Red Clover, Trifolium pretense, is an interesting medicinal herb that belongs to the legume family. This flowering plant is native to Europe, Western Asia and northwest Africa, although it has been naturalized to grow in many other areas. Red clover is a source of many nutrients including calcium, chromium, magnesium, niacin, phosphorus, potassium, thiamine, and vitamin C. Historically, red clover has been used as a folk remedy to treat conditions such as respiratory problems, skin inflammations, eczema and even cancer. The flowering tops of the red clover plant are used to prepare medicinal extracts and can be administered in tablets and capsules, as well as in teas and tinctures.

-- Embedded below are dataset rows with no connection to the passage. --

(** * yt-vid-downloader: the retry loop around ffmpeg, the three-stage
    segment download and the subset scheduler of [download.py]

  The development is a shallow embedding of [src/download.py].  Python
  values are modelled by the Rocq data closest to them: [str] by [string],
  [int] by [Z], lists of argument tokens by [list string], the set of
  existing paths of the filesystem by a [gset string].  Effects (running the
  external tool, deleting files, logging, printing, submitting to the worker
  pool) are threaded through an explicit [world] that also records a trace
  of every effect, in program order.  Exceptions are the [Raise] results of a
  small state-and-exception monad. *)

From Stdlib Require Import ZArith Ascii String.
From stdpp Require Import gmap strings list pretty.

Local Open Scope Z_scope.
Set Warnings "-clear-no-such-hyp".

(** ** Python string methods used by the source *)

Module PyStr.

(** Code points below 256 for which [str.isspace] holds; these are the
    characters [str.rstrip()] removes. *)
Definition is_space (c : ascii) : bool :=
  let n := nat_of_ascii c in
  ((9 <=? n)%nat && (n <=? 13)%nat) || ((28 <=? n)%nat && (n <=? 32)%nat)
  || (n =? 133)%nat || (n =? 160)%nat.

Fixpoint lstrip_chars (l : list ascii) : list ascii :=
  match l with
  | c :: l' => if is_space c then lstrip_chars l' else l
  | [] => []
  end.

(** [s.rstrip()] *)
Definition rstrip (s : string) : string :=
  string_of_list_ascii (rev (lstrip_chars (rev (list_ascii_of_string s)))).

Fixpoint starts_chars (p l : list ascii) : bool :=
  match p, l with
  | [], _ => true
  | a :: p', b :: l' => bool_decide (a = b) && starts_chars p' l'
  | _ :: _, [] => false
  end.

(** [s.startswith(p)] *)
Definition startswith (s p : string) : bool :=
  starts_chars (list_ascii_of_string p) (list_ascii_of_string s).

(** [s.endswith(p)] *)
Definition endswith (s p : string) : bool :=
  starts_chars (rev (list_ascii_of_string p)) (rev (list_ascii_of_string s)).

(** [l.index(x)]: the first position of [x]; [None] stands for the
    [ValueError] Python raises when [x] is absent. *)
Definition index (x : string) (l : list string) : option nat :=
  fst <$> list_find (λ y, y = x) l.

(** [posixpath.join(a, b)] for one more component. *)
Definition join2 (path b : string) : string :=
  if startswith b "/" then b
  else if bool_decide (path = "") || endswith path "/" then path +:+ b
  else path +:+ "/" +:+ b.

(** [os.path.join(a, b, c)] *)
Definition join (a b c : string) : string := join2 (join2 a b) c.

End PyStr.

(** ** Numbers

  The source converts between [float], [int] and [str] with the Python
  builtins.  The embedding is parametric in them: a [PyNum] instance gives
  the float type with its addition and subtraction, [float(n)] on integers
  ([None] is the [OverflowError] of an integer beyond the range of floats),
  [float(s)] and [int(s)] on strings ([None] is the [ValueError] of a string
  that does not parse) and [str(x)] on floats.  [str(n)] on integers is
  decimal printing, [pretty] on [Z]. *)

Class PyNum := {
  float : Type;
  fadd : float → float → float;
  fsub : float → float → float;
  float_of_int : Z → option float;
  float_of_str : string → option float;
  int_of_str : string → option Z;
  str_of_float : float → string;
}.

Definition str_of_int (n : Z) : string := pretty n.

(** ** Exceptions, errors and effects *)

(** Exceptions that leave the modelled functions. *)
Inductive exn :=
| ValueError
| IndexError
| TypeError
| NotImplementedError (video_codec : string)
| MediaInfoError
| OverflowError.

(** The outcome of a call: a returned value or a raised exception. *)
Inductive result (A : Type) :=
| Return (a : A)
| Raise (e : exn).
Arguments Return {A} a.
Arguments Raise {A} e.

(** [input_path] of [ffmpeg]: a [str], an iterable of paths, or a value that
    is neither.  The test [isinstance(input_path, collections.Iterable)] is
    read on a Python that still has this alias (up to 3.9), which is what the
    source is written for. *)
Inductive input_path :=
| InStr (s : string)
| InIterable (l : list string)
| InOther.

Section Downloader.

Context `{PyNum}.

(** The three exception classes the retry loop catches, with the attributes
    the handlers read. *)
Inductive ffmpeg_error :=
| SubprocessError (cmd_stderr : string)
| FfmpegIncorrectDurationError (target_duration actual_duration : float)
| FfmpegValidationError (msg : string).

Inductive level := INFO | WARNING | ERROR.

(** One constructor per message template of the source, with the values
    substituted into it. *)
Inductive log_msg :=
| MsgAlreadyExists (output_path : string)
| MsgRetrying (e : ffmpeg_error)
| MsgDurationRetrying (e : ffmpeg_error)
| MsgDidNotValidate (output_path : string) (e : ffmpeg_error)
| MsgMaxRetries (num_retries : Z) (inp : input_path)
    (last_err : option ffmpeg_error)
| MsgDownloaded (ytid : string) (ts_start ts_end : float)
| MsgAttempting (ytid : string) (ts_start ts_end : float)
| MsgWorkerError (ytid : string) (e : exn)
| MsgAlreadyDownloaded (ytid : string) (ts_start ts_end : float)
| MsgStarting (subset_name : string)
| MsgFinished (subset_name : string).

(** [**ffmpeg_cfg]: the keyword arguments that travel from the command line
    to [download_yt_video]; a key may be absent. *)
Record kwargs := Kwargs {
  kw_audio_codec : option string;
  kw_audio_format : option string;
  kw_audio_sample_rate : option Z;
  kw_audio_bit_depth : option Z;
  kw_video_codec : option string;
  kw_video_format : option string;
  kw_video_mode : option string;
  kw_video_frame_rate : option Z;
  kw_num_retries : option Z;
}.

(** A job handed to [pool.apply_async]: the positional [worker_args] and the
    keyword arguments bound by [partial]. *)
Record job := Job {
  job_ytid : string;
  job_ts_start : float;
  job_ts_end : float;
  job_data_dir : string;
  job_ffmpeg_path : string;
  job_ffprobe_path : string;
  job_cfg : kwargs;
}.

Inductive event :=
| ERun (args : list string)
| ERemove (path : string)
| ELog (lvl : level) (msg : log_msg)
| EPrint (s : string)
| EGetFormats (ytid : string)
| EPool (num_workers : Z)
| EApplyAsync (j : job)
| EPoolClose
| EPoolJoin.

(** ** The world

    [Env] is the state of everything outside the program that the external
    tool depends on (the network, the remote media). *)
Context {Env : Type}.

Record world := World {
  fs : gset string;
  env : Env;
  trace : list event;
}.

Inductive run_result :=
| RunOk
| RunFailed (cmd_stderr : string).

(** External collaborators; their code is not part of [download.py].
    [run_command] runs the tool on an argument vector and may create or
    delete files; a failed run is the [SubprocessError] it raises.
    [HTTP_ERR_PATTERN_match s] is [HTTP_ERR_PATTERN.match(s)] being a match.
    [getFormats_url] is [Video.getFormats(ytid)] followed by the selection of
    the last format's url; [None] is any exception on the way.
    [csv_rows path] is the sequence of rows [csv.reader] yields for the file
    at [path]. *)
Variable run_command :
  list string → gset string → Env → run_result * gset string * Env.
Variable HTTP_ERR_PATTERN_match : string → bool.
Variable get_media_filename : string → float → float → string.
Variable get_subset_name : string → string.
Variable getFormats_url : string → Env → option string.
Variable csv_rows : string → list (list string).
Lemma omapM_Ok {E A B} (f : A → outcome E B) xs ys :
  omapM f xs = Ok ys ↔ Forall2 (fun x y => f x = Ok y) xs ys.
Proof.
  revert ys. induction xs as [|x xs IH]; intros ys; simpl.
  - split; [intros; simplify_eq; constructor|]. intros H. by inversion H.
  - split.
    + intros H. inv_obind. constructor; [done|]. by apply IH.
    + intros H. inversion H as [|? y ? ys' Hx Hxs]; subst. rewrite Hx. simpl.
      apply IH in Hxs. by rewrite Hxs.
Qed.

Lemma omapM_returns {E A B} (f : A → outcome E B) xs :
  Forall (fun x => returns (f x)) xs → returns (omapM f xs).
Proof. induction 1; simpl; eauto 6 with outcome. Qed.

(** * Strings *)

(** [str::starts_with] *)
Definition starts_with (s p : string) : bool := String.prefix p s.

(** [str::contains] with a string pattern. *)
Fixpoint str_contains (s p : string) : bool :=
  String.prefix p s ||
  match s with
  | EmptyString => false
  | String _ s' => str_contains s' p
  end.

(** [Iterator::find] *)
Definition find_first {A} (p : A → bool) (xs : list A) : option A := List.find p xs.

Lemma filter_nil_Forall {A} (P : A → Prop) `{!∀ x, Decision (P x)} (xs : list A) :
  Forall (fun x => ¬ P x) xs → filter P xs = [].
Proof. induction 1; [done|]. by rewrite filter_cons_False. Qed.

Section filter_length.
Context {A : Type} (P Q : A → Prop) `{!∀ x, Decision (P x)} `{!∀ x, Decision (Q x)}.
Context (HPQ : ∀ x, P x → Q x).

Lemma length_filter_le (l : list A) : length (filter P l) ≤ length (filter Q l).
Proof using HPQ.
  induction l as [|x l IH]; [done|]. rewrite !filter_cons.
  destruct (decide (P x)), (decide (Q x)); simpl; try lia. naive_solver.
Qed.

Lemma length_filter_lt (l : list A) x :
  x ∈ l → Q x → ¬ P x → length (filter P l) < length (filter Q l).
Proof using HPQ.
  intros Hin HQ HP. induction l as [|y l IH]; [by apply elem_of_nil in Hin|].
  pose proof (length_filter_le l). rewrite !filter_cons.
  apply elem_of_cons in Hin as [<-|Hin].
  - rewrite decide_False, decide_True by done. simpl. lia.
  - specialize (IH Hin). destruct (decide (P y)), (decide (Q y)); simpl; try lia. naive_solver.
Qed.
End filter_length.

(** [Iterator::min_by]: the first of the least elements. *)
Definition min_by {A} (cmp : A → A → comparison) (xs : list A) : option A :=
  match xs with
  | [] => None
  | x :: xs => Some (foldl (fun m y => match cmp m y with Gt => y | _ => m end) x xs)
  end.

(** [Iterator::max_by]: the last of the greatest elements. *)
Definition max_by {A} (cmp : A → A → comparison) (xs : list A) : option A :=
  match xs with
  | [] => None
  | x :: xs => Some (foldl (fun m y => match cmp m y with Gt => m | _ => y end) x xs)
  end.

(** Without an order, the element is still one of the list. *)
Lemma foldl_pick {A} (f : A → A → A) xs : (∀ a b, f a b = a ∨ f a b = b) →
  ∀ x, foldl f x xs ∈ x :: xs.
Proof.
  intros Hf. induction xs as [|y xs IH]; intros x; simpl; [set_solver|].
  specialize (IH (f x y)). destruct (Hf x y) as [E|E]; rewrite E in IH |- *; set_solver.
Qed.

Lemma min_by_elem {A} (cmp : A → A → comparison) xs v : min_by cmp xs = Some v → v ∈ xs.
Proof. destruct xs; [done|]. intros [= <-]. apply foldl_pick. intros. case_match; auto. Qed.

Lemma max_by_elem {A} (cmp : A → A → comparison) xs v : max_by cmp xs = Some v → v ∈ xs.
Proof. destruct xs; [done|]. intros [= <-]. apply foldl_pick. intros. case_match; auto. Qed.

(** The least index with a decidable property. *)
Lemma least_index (P : nat → Prop) `{!∀ i, Decision (P i)} n :
  (∃ i, i < n ∧ P i ∧ ∀ j, j < i → ¬ P j) ∨ ∀ i, i < n → ¬ P i.
Proof.
  induction n as [|n [(i & Hi & HP & Hl)|Hnone]]; [right; lia|left; exists i; split; [lia|done]|].
  destruct (decide (P n)) as [HP|HP].
  - left. exists n. split_and!; [lia|done|done].
  - right. intros i Hi. destruct (decide (i = n)) as [->|]; [done|]. apply Hnone. lia.
Qed.

(** [P] holds of some element: [Exists] as a function, for recursive
    definitions over nested types. *)
Definition some_in {A} (P : A → Prop) : list A → Prop :=
  fix go xs := match xs with [] => False | x :: xs => P x ∨ go xs end.

Lemma some_in_spec {A} (P : A → Prop) xs : some_in P xs ↔ ∃ x, x ∈ xs ∧ P x.
Proof. induction xs as [|x xs IH]; simpl; [set_solver|]. rewrite IH. set_solver. Qed.

(** [slice::sort_by]: stable, for a comparison that is a total preorder (on
    another the order of the result is not specified). *)
Fixpoint insert_by {A} (cmp : A → A → comparison) (x : A) (xs : list A) : list A :=
  match xs with
  | [] => [x]
  | y :: ys => match cmp x y with Gt => y :: insert_by cmp x ys | _ => x :: xs end
  end.

Definition sort_by {A} (cmp : A → A → comparison) (xs : list A) : list A :=
  foldr (insert_by cmp) [] xs.

Lemma insert_by_perm {A} (cmp : A → A → comparison) x xs : insert_by cmp x xs ≡ₚ x :: xs.
Proof.
  induction xs as [|y ys IH]; simpl; [done|]. destruct (cmp x y); [done|done|].
  rewrite IH. apply Permutation_swap.
Qed.

Lemma sort_by_perm {A} (cmp : A → A → comparison) xs : sort_by cmp xs ≡ₚ xs.
Proof. induction xs as [|x xs IH]; simpl; [done|]. by rewrite insert_by_perm, IH. Qed.
(* ===== verification/Numbers.v ===== *)
(** Numbers of fixed width: saturating and wrapping machine integers as [Z],
    and IEEE 754 floating point ([spec_float]; an [f64] has 53 bits of
    precision, an [f32] has 24). *)

From Stdlib Require Import ZArith SpecFloat.
From stdpp Require Import base numbers.

(** * Machine integers *)
Definition i32_min : Z := (-2147483648)%Z.
Definition i32_max : Z := 2147483647%Z.
Definition u32_max : Z := 4294967295%Z.
Definition u64_max : Z := 18446744073709551615%Z.

Definition clamp (lo hi z : Z) : Z := Z.max lo (Z.min z hi).

(** [i32::saturating_add], [i32::saturating_sub] *)
Definition i32_sat_add (a b : Z) : Z := clamp i32_min i32_max (a + b).
Definition i32_sat_sub (a b : Z) : Z := clamp i32_min i32_max (a - b).
(** [u32::saturating_add], [u64::saturating_add], [u64::saturating_sub] *)
Definition u32_sat_add (a b : Z) : Z := Z.min (a + b) u32_max.
Definition u64_sat_add (a b : Z) : Z := Z.min (a + b) u64_max.
Definition u64_sat_sub (a b : Z) : Z := Z.max (a - b) 0.

(** The wrap-around of [i32] arithmetic. *)
Definition i32_wrap (z : Z) : Z := ((z + 2147483648) mod 4294967296 - 2147483648)%Z.

Lemma i32_sat_add_exact a b : (i32_min ≤ a + b ≤ i32_max)%Z → i32_sat_add a b = (a + b)%Z.
Proof. unfold i32_sat_add, clamp. lia. Qed.

Lemma i32_sat_sub_exact a b : (i32_min ≤ a - b ≤ i32_max)%Z → i32_sat_sub a b = (a - b)%Z.
Proof. unfold i32_sat_sub, clamp. lia. Qed.

(** A saturated sum within a bound below [i32::MAX] is not saturated. *)
Lemma i32_sat_add_le a b m : (m < i32_max)%Z → (i32_sat_add a b ≤ m)%Z → (a + b ≤ m)%Z.
Proof. unfold i32_sat_add, clamp. lia. Qed.

Lemma i32_wrap_exact z : (i32_min ≤ z ≤ i32_max)%Z → i32_wrap z = z.
Proof. unfold i32_wrap, i32_min, i32_max. intros. rewrite Z.mod_small; lia. Qed.

(** * Floating point *)
Definition f64 : Type := spec_float.
Definition f32 : Type := spec_float.

Definition f64_zero : f64 := S754_zero false.
Definition f64_one : f64 := SFone 53 1024.
Definition f64_add (x y : f64) : f64 := SFadd 53 1024 x y.
Definition f64_mul (x y : f64) : f64 := SFmul 53 1024 x y.
Definition f64_div (x y : f64) : f64 := SFdiv 53 1024 x y.
Definition f64_sub (x y : f64) : f64 := SFsub 53 1024 x y.
Definition f64_opp (x : f64) : f64 := SFopp x.
Definition f64_ltb (x y : f64) : bool := SFltb x y.
Definition f64_leb (x y : f64) : bool := SFleb x y.
(** [>=] *)
Definition f64_geb (x y : f64) : bool := SFleb y x.

(** An integer [as f64]: rounded to nearest, ties to even. *)
Definition f64_of_Z (z : Z) : f64 := binary_normalize 53 1024 z 0 false.

(** An [f32] [as f64] is exact. *)
Definition f64_of_f32 (x : f32) : f64 :=
  match x with
  | S754_finite s m e => binary_normalize 53 1024 (cond_Zopp s (Zpos m)) e s
  | _ => x
  end.

(** [f32::max]: a NaN gives the other operand. *)
Definition f32_max (x y : f32) : f32 :=
  match x, y with
  | S754_nan, _ => y
  | _, S754_nan => x
  | _, _ => if SFltb x y then y else x
  end.

(** [f32::min] *)
Definition f32_min (x y : f32) : f32 :=
  match x, y with
  | S754_nan, _ => y
  | _, S754_nan => x
  | _, _ => if SFltb y x then y else x
  end.

(** [partial_cmp(..).unwrap_or(Ordering::Equal)] *)
Definition float_cmp (x y : spec_float) : comparison :=
  match SFcompare x y with Some c => c | None => Eq end.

More recently, red clover has been used a popular alternative treatment for menopausal symptoms. But how did this all begin? In a field full of sheep, actually!
In the 1940’s it was observed that sheep feeding on red clover had multiple fertility problems. By the 1950’s, scientists had isolated compounds from the red clover plants that mimicked the actions of estrogen, explaining the observed fertility issues. These estrogen-like compounds are called isoflavones.
Isoflavones are plant-based chemicals that produce estrogen-like effects in the body. Because of this, we also call these types of compounds “phytoestrogens.” The premise supporting the use of red clover for menopausal symptoms is that the isoflavones (or “phytoestrogens”) will act as a natural estrogen replacement in women and alleviate hot flashes and other symptoms of low estrogen. You can see how similar the two compounds are:
In addition, Red clover isoflavones have been associated with an increase in HDL (“good”) cholesterol in pre and postmenopausal women and preliminary evidence suggests these isoflavones may stop cancer cells from growing or even kill cancer cells in vitro (in test tubes.)
Much more research is needed to elucidate the benefits of these isoflavones and currently the National Center for Complimentary and Integrative health and other researchers are studying red clover to learn more about its active components and how they might work in the body. In the mean time, red clover is contraindicated in people with a history of breast cancer, endometriosis, ovarian cancer, uterine cancer, uterine fibroids or other estrogen-sensitive conditions. It is also unclear whether red clover is safe for women who are pregnant or breastfeeding at this time.